Oscar Bedetti
Ir al cine era un hecho muy agradable y con
continuidad. El cine para mí representaba el mundo de la ilusión, del
conocimiento, por todo lo que se mostraba y porque no a veces descubría cierta
magia. Iba casi todos los domingos a la matiné de las 13.30; y también ya a la
función del sábado por la noche, allí con películas más importantes y dentro de
la lógica censura.
Y esos días en que la niñez dejaba paso a la
adolescencia, ir al cine significaba concurrir al lugar que no estaba vedado en
ese tiempo (siempre y cuando la película no tuviera restricción) y que alguien
novato podía hacer. Entonces enamorarse de ese otro mundo que mostraban las
imágenes, enamorarse de veras de esos rostros que aparecían y envolvían con su
encanto desde la pantalla. Y quien no se enamoró de esas mujeres inalcanzables,
pero allí tan presentes y casi reales.
Y todo transcurría con la primera película,
siempre de menor calidad que la siguiente. Y, entonces, luego de un intermedio
de quince minutos, momento para llenarse uno de chocolates o helados, el plato
fuerte llegaba con la película principal, la más famosa, la más esperada.
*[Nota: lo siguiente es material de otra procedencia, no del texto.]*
(* ===== verification/McpFunctions.v ===== *)
(** * McpFunctions: the MCP tools on functions

    Models src/server/internal/mcpserver/tools_functions.go: listing, reading,
    deploying from a map of files, reading the files back, invoking, the logs,
    rolling back and deleting. Encoding a typed manifest as YAML is a function of
    the YAML library; what an invocation runs is the engine's, as in [Invoke]. *)

From stdpp Require Import sorting.
From S2P Require Import Prelude GoNum GoTime GoURL GoHTTP Response Policy Capture Manifest Bundle Types Authz.
From S2P Require Import Settings Store StoreCreds Digest Service Tokens Sessions CLIAuth Functions.
From S2P Require Import InvokeSSO Effective Invoke Api ApiFunctions Mcp.

Definition getFunctionFilesBudget : Z := Z.shiftl 2 20.
Definition invokeFunctionBodyCap : Z := Z.shiftl 1 20.
Definition invokeTokenTTL : Z := 5 * Minute.

(** ** Arguments *)

Record deployFileIn := mkFileIn { fi_Path : string; fi_Content : string; fi_Encoding : string }.

Record deployManifestIn := mkManifestIn {
  mi_Name : string; mi_Main : string; mi_Description : string; mi_Timeout : string; mi_Memory : string;
  mi_Env : list string; mi_Visibility : string;
  mi_Compat : option bool;                                  (** [compat.nodejs] *)
  mi_Permissions : option (option (string * list string))   (** [permissions.fetch]: mode and allow *)
}.

Record deployFunctionIn := mkDeployIn {
  di_Owner : string; di_Name : string; di_Note : string; di_DryRun : bool;
  di_Files : list deployFileIn; di_Manifest : option deployManifestIn
}.
(** Editing starts from what is deployed. [get_function_files] lists every
    file of the bundle under its path and with its size; the contents it carries
    are within the budget, and some content is left out exactly when the bundle
    exceeds the budget; a file asked for alone carries its content whatever its
    size, and a content stands for exactly the bytes stored. A complete listing
    given back to [deploy_function] is packed into a bundle with exactly the files
    the listing was made from. *)
Theorem listing_deploys_back r files i (Hr : Unpack r = Ok files)
    (Hi : di_Files i = map file_in (fs_Files (all_files files))) (Hm : di_Manifest i = None) :
  carried (fs_Files (all_files files)) <= 2 * 1024 * 1024
  /\ Forall2 (fun p f => exists b, f = fileEntry p (default "" (files !! p)) b)
       (sorted_paths files) (fs_Files (all_files files))
  /\ fs_Truncated (all_files files) = (2 * 1024 * 1024 <? contents_size (map_to_list files))
  /\ (forall p data, decode_content (fo_Encoding (fileEntry p data true)) (fo_Content (fileEntry p data true))
                     = Bytes data)
  /\ (fs_Truncated (all_files files) = false ->
      deploy_files toYAML i = Ok files
      /\ forall packed, Pack (map fst (map_to_list files)) files = Some packed -> Unpack packed = Ok files).
Proof.
  unfold all_files in *. pose proof (list_files_spec files (sorted_paths files) 0 ltac:(done)) as H.
  destruct (list_files files (sorted_paths files) 0) as [out truncated]. destruct H as (H1 & H2 & H3 & H4).
  cbn [fs_Files fs_Truncated] in *. rewrite (contents_size_perm _ _ (listed_contents files)) in H3.
  split_and!; [exact H1|exact H2|exact H3|apply fileEntry_content|]. intros Ht. specialize (H4 Ht).
  destruct (unpack_within_limits r files Hr) as (Hp & Hn & Hb).
  split; [|intros packed; by apply (repacked_loads r _ _ _ Hr), ranges_map_to_list].
  unfold deploy_files. rewrite Hi, H4, map_map, file_map_entries.
  - rewrite Hm. cbn [rbind fst snd]. rewrite (right_id_L ∅ (∪)), Z.add_0_l, (contents_size_perm _ _ (listed_contents files)).
    rewrite (list_to_map_proper _ (map_to_list files)), list_to_map_to_list; [|by apply listed_keys|apply listed_contents].
    rewrite !(proj2 (Z.ltb_ge _ _)) by lia. done.
  - by apply listed_keys.
  - apply Forall_forall. intros [p d] Hin. rewrite listed_contents in Hin. apply elem_of_map_to_list in Hin.
    split; [|apply lookup_empty]. by apply (bundle_path_name p), (Hp p d).
Qed.
End EditLoop.

(** ** The recorder *)

(** The bytes of the calls. *)
Definition call_bytes (cs : list writer_call) : string :=
  foldr (fun c s => match c with CallWrite b => b +:+ s | _ => s end) "" cs.

Definition final_call (c : writer_call) : Prop :=
  match c with CallWriteHeader code => informational code = false | _ => True end.

(** A write of this many bytes in all is not refused by net/http. *)
Definition room_for (o : option (Z * Header)) (handed : Z) : Prop :=
  match o with
  | Some (code, h) => body_allowed code = true /\ match declared_length h with Some n => handed <= n | None => True end
  | None => True
  end.

(** A recorder beside the response net/http has so far, after the bytes [all]. *)
Record records (cap : Z) (all : string) (r : recorder) (w : ResponseWriter) : Prop := {
  rd_cap : rec_cap r = cap;
  rd_header : rec_header r = rw_Header w;
  rd_status : match rw_Committed w with
              | Some (code, _) => rec_wroteHead r = true /\ rec_status r = code
              | None => rec_wroteHead r = false /\ rec_status r = 200 /\ rw_Body w = all
              end;
  rd_body : rec_body r = str_take (Z.to_nat cap) all;
  rd_total : rec_total r = str_len all;
  rd_handed : rw_Handed w = str_len all;
  rd_sent : room_for (rw_Committed w) (rw_Handed w) -> rw_Body w = all
}.

Lemma records_new cap : records cap "" (newBoundedInvokeRecorder cap) new_writer.
Proof. split; try done. by destruct (Z.to_nat cap). Qed.

Lemma str_take_beyond n s t : str_take n (s +:+ t) = str_take n s +:+ str_take (n - String.length s) t.
Proof.
  revert n; induction s as [|c s IH]; intros n; simpl; [by rewrite Nat.sub_0_r; destruct n|].
  destruct n as [|n]; simpl; [by destruct t|]. by rewrite IH.
Qed.

Lemma str_take_min n s : str_take (Nat.min n (String.length s)) s = str_take n s.
Proof. revert n; induction s as [|c s IH]; intros [|n]; simpl; try done. by rewrite IH. Qed.

(** What there is room for is what belongs to the prefix of the whole. *)
Lemma keep_room cap body b : 0 <= cap ->
  let kept := str_take (Z.to_nat cap) body in
  let room := cap - str_len kept in
  kept +:+ (if 0 <? room then str_take (Z.to_nat (Z.min room (str_len b))) b else "")
  = str_take (Z.to_nat cap) (body +:+ b).
Proof.
  intros Hcap. cbv zeta. rewrite str_take_beyond, str_len_take by done. f_equal. unfold str_len.
  destruct (0 <? _) eqn:E; bool_facts.
  - rewrite <- (str_take_min (Z.to_nat cap - String.length body)). f_equal. lia.
  - replace (Z.to_nat cap - String.length body)%nat with 0%nat by lia. by destruct b.
Qed.

Lemma cut_differs cap body : 0 <= cap -> (cap <? str_len body) = negb (str_take (Z.to_nat cap) body == body).
Proof.
  intros Hcap. destruct (str_take _ body == body) eqn:E; bool_facts; simpl.
  - apply (f_equal str_len) in E. rewrite str_len_take in E by done. lia.
  - apply Z.ltb_lt. destruct (Z.le_gt_cases (str_len body) cap) as [Hl|]; [|done]. exfalso. apply E.
    rewrite <- str_take_min. unfold str_len in Hl. rewrite Nat.min_r by lia.
    rewrite <- (str_app_nil_r body) at 2. apply str_take_app.
Qed.

Lemma records_header cap all r w code : informational code = false -> records cap all r w ->
  records cap all (rec_WriteHeader r code) (rw_WriteHeader w code).
Proof.
  intros Hc [H1 H2 H3 H4 H5 H6 H7]. unfold rec_WriteHeader, rw_WriteHeader.
  destruct (rw_Committed w) as [[c hs]|] eqn:E.
  - destruct H3 as [Hw H3]. rewrite Hw. split; rewrite ?E; auto.
  - destruct H3 as (Hw & H3 & Hb). rewrite Hw, Hc. by split.
Qed.

Lemma records_write cap all r w b : 0 <= cap -> records cap all r w -> records cap (all +:+ b) (rec_Write r b) (rw_Write w b).
Proof.
  intros Hcap H. apply (records_header cap all r w 200) in H; [|done]. unfold rec_Write, rw_Write.
  replace (if rec_wroteHead r then r else rec_WriteHeader r 200) with (rec_WriteHeader r 200)
    by (unfold rec_WriteHeader; by destruct (rec_wroteHead r)).
  assert (is_Some (rw_Committed (rw_WriteHeader w 200))) as [[code h] Ec]
    by (unfold rw_WriteHeader; destruct (rw_Committed w) eqn:E; [by rewrite E|eauto]).
  destruct H as [K1 K2 K3 K4 K5 K6 K7]. rewrite Ec in *.
  split; simpl; rewrite ?Ec; try assumption.
  - rewrite K1, K4. by apply keep_room.
  - rewrite K5. unfold str_len. rewrite str_length_app. lia.
  - rewrite K6. unfold str_len. rewrite str_length_app. lia.
  - intros [Hb Hn]. unfold accepts. rewrite Ec, Hb. cbn in K7. unfold str_len in *.
    destruct (declared_length h) as [n|]; cbn; [rewrite (proj2 (Z.leb_le _ _) Hn)|]; f_equal; apply K7; split; try done; lia.
Qed.

Lemma records_calls cap cs : 0 <= cap -> Forall final_call cs -> forall all r w, records cap all r w ->
  records cap (all +:+ call_bytes cs) (fold_left rec_call cs r) (fold_left rw_call cs w).
Proof.
  intros Hcap. induction 1 as [|c cs Hc _ IH]; intros all r w H; simpl; [by rewrite str_app_nil_r|].
  destruct c as [h|code|b]; simpl in Hc |- *.
  - apply IH. by destruct H.
  - by apply IH, records_header.
  - rewrite <- str_app_assoc. by apply IH, records_write.
Qed.
(* ===== verification/DynamoGrants.v ===== *)
(** * DynamoGrants: refresh secrets in DynamoDB

    What oauthgrants.go of src/server/internal/store/dynamodb promises: of any number
    of clients, interleaved call by call, at most one rotates a given secret; and one
    client after the other sees what it would see of the relational store. *)

From S2P Require Import Prelude Types Store StoreCreds Dynamo DynamoLogic DynamoKeys DynamoCreds.

(** ** At most one rotation of a secret *)

Section Rotation.
Context {I : IdGen} (pages : nat).

(** The methods of the repository, with the arguments of one call. *)
Inductive GrantOp :=
| GCreate (g : OAuthGrant)
| GByHash (h : string)
| GListByUser (userID : string)
| GTouch (id : string) (now : Time)
| GDelete (id : string)
| GRotate (id oldHash newHash : string) (now : Time)
| GRevokeIfPreviousSecret (h : string).

(** A client that makes one call, and what it got if the call was a rotation of
    [oldHash]. *)
Definition client (id oldHash : string) (o : GrantOp) : prog (option OAuthGrant) :=
  match o with
  | GCreate g => outcome (OAuthGrants_Create g) (fun _ => None)
  | GByHash h => outcome (OAuthGrants_ByHash h) (fun _ => None)
  | GListByUser u => outcome (OAuthGrants_ListByUser pages u) (fun _ => None)
  | GTouch i n => outcome (OAuthGrants_Touch i n) (fun _ => None)
  | GDelete i => outcome (OAuthGrants_Delete i) (fun _ => None)
  | GRotate i old new n =>
      outcome (OAuthGrants_Rotate i old new n) (fun g => if (i == id) && (old == oldHash) then Some g else None)
  | GRevokeIfPreviousSecret h => outcome (OAuthGrants_RevokeIfPreviousSecret h) (fun _ => None)
  end.

(** The secrets a method introduces. *)
Definition introduces (o : GrantOp) (h : string) : Prop :=
  match o with
  | GCreate g => og_SecretHash g = h
  | GRotate _ _ new _ => new = h
  | _ => False
  end.

Context (id oldHash : string).
#[local] Abbreviation pointer := (meta (pkOAuthGrantID id)).

(** The grant's pointer names another secret, or is gone. *)
Definition spent (o : option Item) : Prop := holds (Equals "SecretHash" (text oldHash)) o = false.
Lemma spent_pointer i h : h <> oldHash -> spent (Some (oauthGrantIDPointer_item i h)).
Proof. intros Hh. unfold spent. simpl. apply bool_decide_eq_false. intros H. by injection H. Qed.

Lemma harmless_delete c k : harmless (keeps_spent spent) pointer (c, Delete k).
Proof. intros o o' _ _ H _. simpl in H. by injection H as <-. Qed.

Lemma harmless_put c i k : key_of i = Some k -> k <> pointer \/ spent (Some i) -> harmless (keeps_spent spent) pointer (c, Put i).
Proof.
  intros Hk Hs o o' Hp _ H _. simpl in Hp, H. injection H as <-. destruct Hs as [Hn|]; [|done]. congruence.
Qed.

Lemma harmless_update c k us : k <> pointer -> harmless (keeps_spent spent) pointer (c, Update k us).
Proof. intros Hk. apply harmless_elsewhere. simpl. congruence. Qed.

Lemma harmless_rotation i uid cid old new prev c n : new <> oldHash ->
  Forall (harmless (keeps_spent spent) pointer) (rotation i uid cid old new prev c n).
Proof.
  intros Hn. unfold rotation. apply Forall_app. split; [|destruct (prev == ""); repeat constructor; apply harmless_delete].
  constructor; [apply harmless_delete|]. constructor; [eapply harmless_put; [reflexivity|by left]|]. constructor.
  - intros o o' Hk Hh Ho _. cbn [write_key snd] in Hk.
    unfold spent. destruct o' as [i'|]; [|done]. cbn in Ho. injection Ho as Ho. simpl. apply bool_decide_eq_false.
    rewrite <- Ho, lookup_insert_eq. intros E. by injection E.
  - repeat constructor. eapply harmless_put; [reflexivity|by left].
Qed.

Lemma issues_pointer i : issues (respects (keeps_spent spent) pointer) (OAuthGrants_pointer i).
Proof. apply issues_dbind; [apply issues_getItem|done]. Qed.

Lemma harmless_deletes (ks : list Write) : Forall (fun x => exists k, x = Delete k) ks ->
  Forall (fun x => harmless (keeps_spent spent) pointer (Always, x)) ks.
Proof. intros H. eapply Forall_impl; [done|]. intros x [k ->]. apply harmless_delete. Qed.

Lemma prev_delete_deletes r : Forall (fun x => exists k, x = Delete k) (prev_delete r).
Proof.
  destruct r as [i|e]; [|constructor]. unfold prev_delete. destruct (oauthGrantItem_from i) as [x|]; [|constructor].
  repeat destruct x as [x ?]. case_goal; repeat constructor. eauto.
Qed.

Lemma issues_Delete i : issues (respects (keeps_spent spent) pointer) (OAuthGrants_Delete i).
Proof.
  apply issues_dtry; [apply issues_pointer|]. intros [h|[]]; try done.
  apply issues_dtry; [apply issues_getItem|]. intros r. apply issues_batchWrite, harmless_deletes.
  repeat (constructor; [eauto|]). apply prev_delete_deletes.
Qed.

Lemma client_respects o : ~ introduces o oldHash -> issues (respects (keeps_spent spent) pointer) (client id oldHash o).
Proof.
  intros Hn. destruct o as [g|h|u|i n|i|i old new n|h]; cbn [client introduces] in *; apply issues_outcome.
  - apply issues_dbind; [unfold fresh_id; destruct (_ == ""); [by apply issues_do; [constructor|]|done]|].
    intros i. apply issues_dbind; [by apply issues_do; [constructor|]|]. intros n. apply issues_dbind; [|done].
    apply issues_transactOr. repeat constructor; (eapply harmless_put; [reflexivity|]); [by left|right; by apply spent_pointer].
  - apply issues_dbind; [apply issues_getItem|done].
  - apply issues_scanPages. intros i l _ _. by apply issues_dbind.
  - apply issues_dbind; [apply issues_pointer|]. intros h. by apply issues_update, harmless_update.
  - apply issues_Delete.
  - apply issues_dtry; [apply issues_getItem|]. intros [j|]; [|done]. apply issues_dbind; [done|].
    intros x. repeat destruct x as [x ?]. case_goal; [done|]. apply issues_dbind; [|done].
    by apply issues_transactOr, harmless_rotation.
  - apply issues_dtry; [apply issues_getItem|]. intros [j|[]]; try done. apply issues_dbind; [done|]. intros i.
    apply issues_dbind; [apply issues_Delete|]. intros _. apply issues_dbind; [|done]. apply issues_delete, harmless_delete.
Qed.

Lemma honest_client o : ~ introduces o oldHash -> honest spent pointer (client id oldHash o).
Proof.
  intros Hn. destruct o as [| | | | |i old new n|]; try apply honest_never.
  cbn in Hn |- *. intros [[j|]|e]; cbn; try by left. left. destruct (oauthGrantItem_from j) as [x|]; [|done]. repeat destruct x as [x ?]. cbn.
  destruct (negb (_ == i)); [done|]. intros [[]|e]; [|by left]. cbn.
  destruct ((i == id) && (old == oldHash)) eqn:E; [|by left]. bool_facts. subst. right. split; [|done].
  split; [done|]. apply Exists_exists. exists (Equals "SecretHash" (text oldHash), Update pointer [SetTo "SecretHash" (text new)]).
  split; [right; right; left|]. split; [done|]. intros o o' Hh Ho. cbn [fst snd] in Hh, Ho. split; [unfold spent; congruence|].
  destruct o' as [i'|]; [|done]. cbn in Ho. injection Ho as <-. unfold spent. simpl. apply bool_decide_eq_false.
  rewrite lookup_insert_eq. intros Heq. by injection Heq.
Qed.

(** C32. In a DynamoDB table, whatever calls any number of clients make and however
    these are interleaved, repeated, lost or answered from stale copies, at most one
    rotation of a grant's secret succeeds, as long as nobody introduces that secret
    anew. *)
Theorem secret_rotates_once ops db ps' db' (Hk : well_keyed db)
    (Hops : Forall (fun o => ~ introduces o oldHash) ops)
    (Hrun : rtc step (map (client id oldHash) ops, db) (ps', db')) :
  (length (List.filter won ps') <= 1)%nat.
Proof.
  assert (Forall (fun o => issues (respects (keeps_spent spent) pointer) (client id oldHash o)
                           /\ honest spent pointer (client id oldHash o)) ops) as H.
  { eapply Forall_impl; [done|]. intros o Ho. split; [by apply client_respects|by apply honest_client]. }
  eapply (race_ends spent pointer); [done| | |done]; apply Forall_map; (eapply Forall_impl; [done|]); by intros o [].
Qed.
End Rotation.

(** *** Two clients refresh at once *)

Definition refreshed_db : DB :=
  (run (I := unary_ids) (OAuthGrants_Create (mkOAuthGrant "" "U1" "C1" "h0" "" 0 0 None)) empty_db).2.
Definition refreshes : list GrantOp := [GRotate "0" "h0" "h1" (7 * second); GRotate "0" "h0" "h2" (8 * second)].
Definition refreshing : list (prog (option OAuthGrant)) * DB :=
  (map (client 1 "0" "h0") refreshes, refreshed_db).

Lemma secret_rotates_once_witness :
  (length (List.filter won (play (I := unary_ids) [0; 1; 0; 1]%nat refreshing).1) <= 1)%nat
  /\ length (List.filter won (play (I := unary_ids) [0; 1; 0; 1]%nat refreshing).1) = 1%nat.
Proof.
  split; [|by vm_compute].
  apply (secret_rotates_once (I := unary_ids) 1 "0" "h0" refreshes refreshed_db
           (play (I := unary_ids) [0; 1; 0; 1]%nat refreshing).1 (play (I := unary_ids) [0; 1; 0; 1]%nat refreshing).2).
  - apply well_keyed_all. by vm_compute.
  - repeat constructor; discriminate.
  - rewrite <- surjective_pairing. apply play_steps.
Defined.
Lemma run_rotation m db id g old new n : represents m (cur db) -> m !! id = Some g -> og_SecretHash g = old -> new <> old ->
  cur db !! gk new = None ->
  run (transactOr ErrConflict (rotation id (og_UserID g) (og_ClientID g) old new (og_PrevSecretHash g)
         (toUnix (og_CreatedAt g)) (toUnix n))) db =
  (Ok tt, commit db (drop_prev (og_PrevSecretHash g)
    (alter (pk old) (Some (oauthGrantPrevPointer_item old id))
      (alter (ik id) (Some (oauthGrantIDPointer_item id new))
        (alter (gk new) (Some (item_of (rotated g old new n))) (alter (gk old) None (cur db))))))).
Proof.
  intros Hr Eg Eh Hno Hg. pose proof (rep_wf _ _ Hr _ _ Eg) as Hw.
  pose proof (rep_pointer _ _ Hr _ _ Eg) as Hi. rewrite Eh in Hi. pose proof (rep_item _ _ Hr _ _ Eg) as Ho. rewrite Eh in Ho.
  assert (oauthGrant_item id (og_UserID g) (og_ClientID g) new old (toUnix (og_CreatedAt g)) (toUnix n) (toUnix n)
    = item_of (rotated g old new n)) as <-.
  { unfold item_of, rotated. simpl. by rewrite (wf_id _ _ _ Hw), toUnix_stored. }
  assert (og_PrevSecretHash g <> "" -> og_PrevSecretHash g <> old) as Hp
    by (intros _ E; apply (wf_prev _ _ _ Hw _ _ Eg); by rewrite Eh).
  generalize (toUnix (og_CreatedAt g)), (toUnix n). intros c sec.
  rewrite (run_transactOr ErrConflict (rotation id (og_UserID g) (og_ClientID g) old new (og_PrevSecretHash g) c sec) db _
    (distinct_rotation id _ _ old new _ c sec (not_eq_sym Hno) Hp) (do_rotation _ id _ _ old new _ c sec Hi)).
  unfold rotation. rewrite existsb_app. cbn [existsb].
  rewrite (condition_fails_at _ _ _ (gk old)), (condition_fails_at _ _ _ (gk new)), (condition_fails_at _ _ _ (ik id)),
    (condition_fails_at _ _ _ (pk old)), Hg, Ho, Hi by done.
  replace (holds (Equals "SecretHash" (text old)) (Some (oauthGrantIDPointer_item id old))) with true
    by (symmetry; apply bool_decide_eq_true; done).
  by destruct (og_PrevSecretHash g == "").
Qed.

Lemma sim_Rotate w db id old new n : agree w db -> legal w (GRotate id old new n) ->
  simulates (sql_op (GRotate id old new n) w) (run (dynamo_op (GRotate id old new n)) db).
Proof.
  intros Ha (Hu & Hno & Hz). pose proof (agree_grants _ _ Ha) as Hr. destruct (unheard_free _ _ _ Ha Hu) as [Ht Hg].
  destruct Hu as [Hne Hh]. cbn [sql_op dynamo_op]. unfold bind, StoreCreds.OAuthGrants_Rotate. rewrite statement_plain by apply Ha.
  fold (grants w). rewrite run_dbind. unfold OAuthGrants_Rotate. rewrite run_dtry, run_getItem. rewrite Ht, andb_false_r.
  destruct (cur db !! gk old) as [i|] eqn:Eo.
  - destruct (rep_only_items _ _ Hr old ltac:(by eauto)) as (id0 & g & Eg & Eh). pose proof (rep_wf _ _ Hr _ _ Eg) as Hw.
    pose proof (rep_item _ _ Hr _ _ Eg) as Ei. rewrite Eh, Eo in Ei. apply (inj Some) in Ei as ->.
    rewrite run_dbind. unfold decode, item_of. rewrite decode_item. cbn [run]. rewrite (wf_id _ _ _ Hw).
    destruct (id0 == id) eqn:Eid; bool_facts; cbn [negb].
    + subst id0. rewrite run_dbind, (run_rotation _ _ _ _ _ _ _ Hr Eg Eh Hno Hg), Eg, Eh, String.eqb_refl.
      split; [|apply agree_write; [done|]; subst old; by apply represents_rotate; try naive_solver].
      cbn. do 2 f_equal. unfold rotated, last_used_from. rewrite (wf_id _ _ _ Hw).
      destruct (toUnix n =? 0) eqn:En; bool_facts; [done|]. pose proof (wf_created _ _ _ Hw) as Hc. unfold whole, stored in Hc.
      unfold stored. by rewrite Hc.
    + destruct (grants w !! id) as [x|] eqn:Ex; [|by split]. destruct (og_SecretHash x == old) eqn:E; [|by split].
      bool_facts. destruct (hash_inj _ _ _ _ _ _ Hr Eg Ex); congruence.
  - destruct (grants w !! id) as [x|] eqn:Ex; [|by split]. destruct (og_SecretHash x == old) eqn:E; [|by split].
    bool_facts. pose proof (rep_item _ _ Hr _ _ Ex). congruence.
Qed.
Yo no viví eso de las tres películas en una
matiné. Creo que eran exclusividad de los cines de las ciudades. En el pueblo
no existió, al menos en esa época.
Otras veces, en aquel salón de la Sociedad
Italiana, y lindante a la pared sur de la sala, lugar del patio trasero y
embaldosado, y preparado para todo tipo de bailes con escenario y terraza incluida,
el Patio Italiano, se escuchaba claramente la música. Entonces, los chicos
adolescentes abandonábamos la sala para concurrir a ese lugar en busca de otros
momentos de diversión.
Una buena rutina. Fueron años en que vi demasiadas
películas en el cine de mi pueblo.
Época en que cada varón usaba saco y corbata. Y
las mujeres con buena ropa. Toda una ceremonia.
El cine era como cambiar el mundo. Imágenes y
sonidos que no se podían tener en la casa. Un gran salón (con el tiempo con el
piso con declive) con veinte hileras de butacas de madera pintadas de gris,
algunas con asiento acolchado. Y la pantalla color luna, con una guarda de tela
azul que rozaba el piso del escenario, en cuyo borde podía leerse en letras
mayúsculas Cine Teatro Sociedad Italiana.
Yo llegaba siempre temprano, porque había que
hacer la cola en la boletería para adquirir la entrada, porque mucha gente
acudía al cine en esa época. A veces, en grupo íbamos a tomar una gaseosa al
bar, allí mismo, de la Sociedad Italiana.
Se daban cuatro funciones semanales, jueves,
sábados, domingos (matiné y noche), a veces también los martes, día exclusivo
de películas de contenido sexual. Tan ingenuas en el momento, pero con ese
rótulo igual.
En ese entonces era habitual que concurriera gente
de Cafferata, Berabevú y Gödeken.
De las funciones de los sábados se entraba y salía
de noche. Y era muy bueno con los amigos, porque después teníamos permiso y
salíamos a callejear la céntrica calle, que estaba en la esquina del cine.
Y en las tardes de matiné comprábamos caramelos,
que se vendían por metro para revolear en las cabezas vecinas. Y las películas
con monstruos de cartón en celuloide blanco y negro. Y los cowboys
Randolf Scott, John Wayne, Gary Cooper y vaya que eran valientes. Y cada vez
que se cortaba la película se armaba un griterío infernal y peligraban las
butacas, que algunas veces no estaban atornilladas al piso.
Qué lógico me resultaba que el mundo cambiara
durante una función de cine. Que ya no fuera el mismo. Que hubiera sido
transformado en el transcurso de una película. Que entrara a la sala desde un
momento, a veces lleno de luz y saliera a una calle nocturna, fría, al suave
resplandor amarillo de las luces de las calles, y la imaginación revolviendo
las posibilidades de lo que podía ser mi vida entre incontenibles fantasías
inspiradas por los protagonistas que habían muerto, amado, peleado, triunfado y
renacido en la película.
El cine. Un espacio que era luz y sombra, donde
cabían la emoción y el temor, donde había llantos y risas. Ese cúmulo de sueños
que paulatinamente comenzaba a desaparecer.